I saw them—and they were the same,
They were not changed like me in frame;
I saw their thousand years of snow
On high—their wide long lake below,[3]
And the blue Rhone in fullest flow;[4]
I heard the torrents leap and gush
O'er channelled rock and broken bush;
I saw the white-walled distant town,[5]
And whiter sails go skimming down;340
- ↑ [Compare—
"He sighed, and turned his eyes, because he knew
'Twas but a larger jail he had in view."Dryden, Palamon and Arcite, bk. i. lines 216, 217.
Compare, too—
"An exile——
Who has the whole world for a dungeon strong."Prophecy of Dante, iv. 131, 132.]
- ↑ [Compare—
"The harvest of a quiet eye."
A Poet's Epitaph, line 51, Works of W. Wordsworth, 1889, p. 116.]
- ↑
I saw them with their lake below,
And their three thousand years of snow.—[MS.] - ↑ [This, according to Ruskin's canon, may be a poetical inaccuracy.

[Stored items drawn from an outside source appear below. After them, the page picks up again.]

Lemma autoSelect_fields (analysis : option SubtitleAnalysis) (sel : Discovery.Selection) :
  let sel' := Discovery.autoSelect Object_entries analysis sel in
  (Discovery.available analysis (Discovery.primaryLanguage sel') = true
   \/ Discovery.primaryLanguage sel' = Discovery.primaryLanguage sel)
  /\ (Discovery.available analysis (Discovery.secondaryLanguage sel') = true
      \/ Discovery.secondaryLanguage sel' = Discovery.secondaryLanguage sel).
Proof.
  cbv zeta. unfold Discovery.autoSelect.
  pose proof (sortedLanguages_available analysis) as Hav.
  destruct (Discovery.sortedLanguages Object_entries analysis)
    as [|[k1 v1] [|[k2 v2] rest]]; [by auto..|].
  destruct (_ && _); [|by auto]. simpl. split; left; apply Hav; simpl; auto.
Qed.

(** The consistency of the wizard is kept by every event. *)
Lemma handle_consistent (w : State) (e : Event) :
  consistent w -> enabled Object_entries w e = true ->
  consistent (handle Object_entries w e).
Proof.
  intros [Hch Hreq Hjob [Hsp Hss]] Hen. destruct e; simpl in Hen |- *.
  - (* AnalysisLoaded *)
    apply andb_true_iff in Hen as [Hstep%bool_decide_eq_true Hnone%bool_decide_eq_true].
    destruct Hch as [(a' & Ha' & _)|(Hd & Hr & Hu & Hp)]; [congruence|].
    split; simpl.
    + right. done.
    + rewrite Hr. constructor.
    + done.
    + unfold selectable in *. simpl. rewrite Hnone in Hsp, Hss. simpl in *.
      split; [destruct Hsp as [->|?]; [by left|done]
             |destruct Hss as [->|?]; [by left|done]].
  - (* AutoSelect *)
    split; simpl; try done.
    destruct (autoSelect_fields (analysis w) (selection w)) as [H1 H2].
    unfold selectable in *. simpl.
    split; [destruct H1 as [H1| ->]; [by right|done]
           |destruct H2 as [H2| ->]; [by right|done]].
  - (* SelectPrimary *)
    apply andb_true_iff in Hen as [_ Hv]. apply orb_true_iff in Hv.
    split; simpl; try done. unfold selectable in *. simpl. split; [|done].
    destruct Hv as [->%String.eqb_eq|Hv]; [by left|by right].
  - (* SelectSecondary *)
    apply andb_true_iff in Hen as [_ Hv]. apply orb_true_iff in Hv.
    split; simpl; try done. unfold selectable in *. simpl. split; [done|].
    destruct Hv as [->%String.eqb_eq|[Hv _]%andb_true_iff]; [by left|by right].
  - (* ClickChip *)
    apply andb_true_iff in Hen as [_ Hc].
    apply existsb_exists in Hc as (k & Hk & ->%String.eqb_eq).
    apply sortedLanguages_available in Hk.
    split; simpl; try done.
    destruct (clickChip_fields k (selection w)) as [H1 H2].
    unfold selectable in *. simpl.
    split; [destruct H1 as [->|[->| ->]]; [by right|by left|done]
           |destruct H2 as [->|[->| ->]]; [by right|by left|done]].
  - (* Continue *)
    apply andb_true_iff in Hen as [Hstep%bool_decide_eq_true Hc].
    apply canContinue_chosen in Hc as [-> (a & Ha & Hp & Hs & Hps & Hap & Has)].
    split; simpl; try done.
    + left. exists a. simpl. done.
    + intros Hj. specialize (Hjob Hj). congruence.
  - (* Back *)
    unfold canGoBack in Hen. unfold handleBack.
    destruct (currentStep w) eqn:Hstep; simpl in Hen; try done.
    + (* preview: the discovery step is mounted again *)
      destruct Hch as [Hch|(Hd & _)]; [|congruence].
      split; simpl; try done.
      * by left.
      * intros Hj. specialize (Hjob Hj). congruence.
      * destruct Hch as (a & Ha & _ & _ & _ & Hap & Has).
        unfold selectable. simpl. rewrite Ha.
        split; right; by apply available_some.
    + (* processing *)
      destruct Hch as [Hch|(Hd & _)]; [|congruence].
      split; simpl; try done.
      * by left.
      * intros Hj. specialize (Hjob Hj). congruence.
  - (* StartProcessing *)
    apply andb_true_iff in Hen as [Hstep%bool_decide_eq_true Hready%negb_true_iff%Z.eqb_neq].
    unfold footer_count in Hready.
    destruct Hch as [Hch|(Hd & _)]; [|congruence].
    split; simpl; try done.
    + by left.
    + constructor; [|done].
      destruct Hch as (a & Ha & _ & _ & Hps & _).
      exists a. split; [exact Ha|]. split; [exact Hps|].
      change (0 < readyCount (Some a) (primaryLanguage w) (secondaryLanguage w))%Z.
      rewrite Ha in Hready.
      pose proof (readyCount_nonneg (Some a) (primaryLanguage w) (secondaryLanguage w)). lia.
    + intros Hj. specialize (Hjob Hj). congruence.
  - (* JobIdReceived *)
    apply Nat.ltb_lt in Hen.
    destruct Hch as [Hch|(_ & _ & Hu & _)]; [|lia].
    split; simpl; try done. by left.
  - (* RequestFailed *)
    apply Nat.ltb_lt in Hen.
    destruct Hch as [Hch|(_ & _ & Hu & _)]; [|lia].
    split; simpl; try done. by left.
  - (* ProcessingComplete *)
    apply Nat.ltb_lt in Hen.
    destruct Hch as [Hch|(_ & _ & _ & Hp)]; [|lia].
    split; simpl; try done. by left.
  - (* RetryFailed *)
    apply andb_true_iff in Hen as [[Hstep%bool_decide_eq_true Hj%String.eqb_eq]%andb_true_iff _].
    destruct Hch as [Hch|(Hd & _)]; [|congruence].
    split; simpl; try done. by left.
Qed.
(** * simbad_batch: a shallow embedding of [simbad_batch.py]

    The development follows the script top-down: the Python string
    primitives the script calls, its two regular expressions, the
    [throttle] decorator, the BeautifulSoup tree the taxonomy generator
    walks, then [get_output_filename], [query_reference],
    [get_object_types] and [generate_report].  Remote answers (the text of
    [Simbad.query_bibcode], the parsed document of [requests.get]) and the
    readings of [datetime.datetime.now] are inputs of the model. *)

From Stdlib Require Import Bool Arith ZArith QArith Lia List Ascii String.
From Stdlib Require Import ListSet Sorting.Sorted Sorting.Permutation.
From Stdlib Require Import Qabs Qround Lqa.
From Stdlib Require DecimalString OrderedTypeEx.
Import ListNotations.

Local Close Scope Q_scope.
Local Open Scope list_scope.
Local Open Scope string_scope.

(* ================================================================== *)
(** * Exceptions *)

(** The exceptions the modelled code can raise.  [RemoteError] stands for
    whatever the network layer raises. *)
Inductive exn : Type :=
| IndexError
| AttributeError
| TypeError
| RemoteError.

Inductive result (A : Type) : Type :=
| OK (a : A)
| Raise (e : exn).

Arguments OK {A} a.
Arguments Raise {A} e.

(** Sequencing of statements that may raise. *)
Definition and_then {A B} (r : result A) (k : A -> result B) : result B :=
  match r with
  | OK a => k a
  | Raise e => Raise e
  end.

Notation "'attempt' x := r 'in' k" := (and_then r (fun x => k))
  (at level 10, x name, r at level 100, k at level 200).

(** [l[i]] on a Python list. *)
Definition getitem {A} (l : list A) (i : nat) : result A :=
  match nth_error l i with
  | Some x => OK x
  | None => Raise IndexError
  end.

(* ================================================================== *)
(** * Python string primitives (8-bit [str], C locale) *)

Module Py.

Definition chr (n : nat) : ascii := ascii_of_nat n.
Definition ord (c : ascii) : nat := nat_of_ascii c.

Definition between (lo hi : nat) (c : ascii) : bool :=
  (lo <=? ord c)%nat && (ord c <=? hi)%nat.

Definition isupper (c : ascii) : bool := between 65 90 c.
Definition islower (c : ascii) : bool := between 97 122 c.
Definition isdigit (c : ascii) : bool := between 48 57 c.

(** [string.whitespace]: space, \t, \n, \v, \f, \r. *)
Definition isspace (c : ascii) : bool :=
  between 9 13 c || (ord c =? 32)%nat.

Definition upper_char (c : ascii) : ascii :=
  if islower c then chr (ord c - 32) else c.
Definition lower_char (c : ascii) : ascii :=
  if isupper c then chr (ord c + 32) else c.

Fixpoint map_chars (f : ascii -> ascii) (s : string) : string :=
  match s with
  | EmptyString => EmptyString
  | String c s' => String (f c) (map_chars f s')
  end.

Definition lower (s : string) : string := map_chars lower_char s.

(** [s.capitalize()] *)
Definition capitalize (s : string) : string :=
  match s with
  | EmptyString => EmptyString
  | String c s' => String (upper_char c) (lower s')
  end.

The Rhone is blue below the lake at Geneva, but "les embouchures" at Villeneuve are muddy and discoloured.]
- ↑ [Villeneuve.]
- ↑ Between the entrances of the Rhone and Villeneuve, not far from Chillon, is a very small island [Ile de Paix]; the only one I could perceive in my voyage round and over the lake, within its circumference. It contains a few trees (I think not above three), and from its singleness and diminutive size has a peculiar effect upon the view.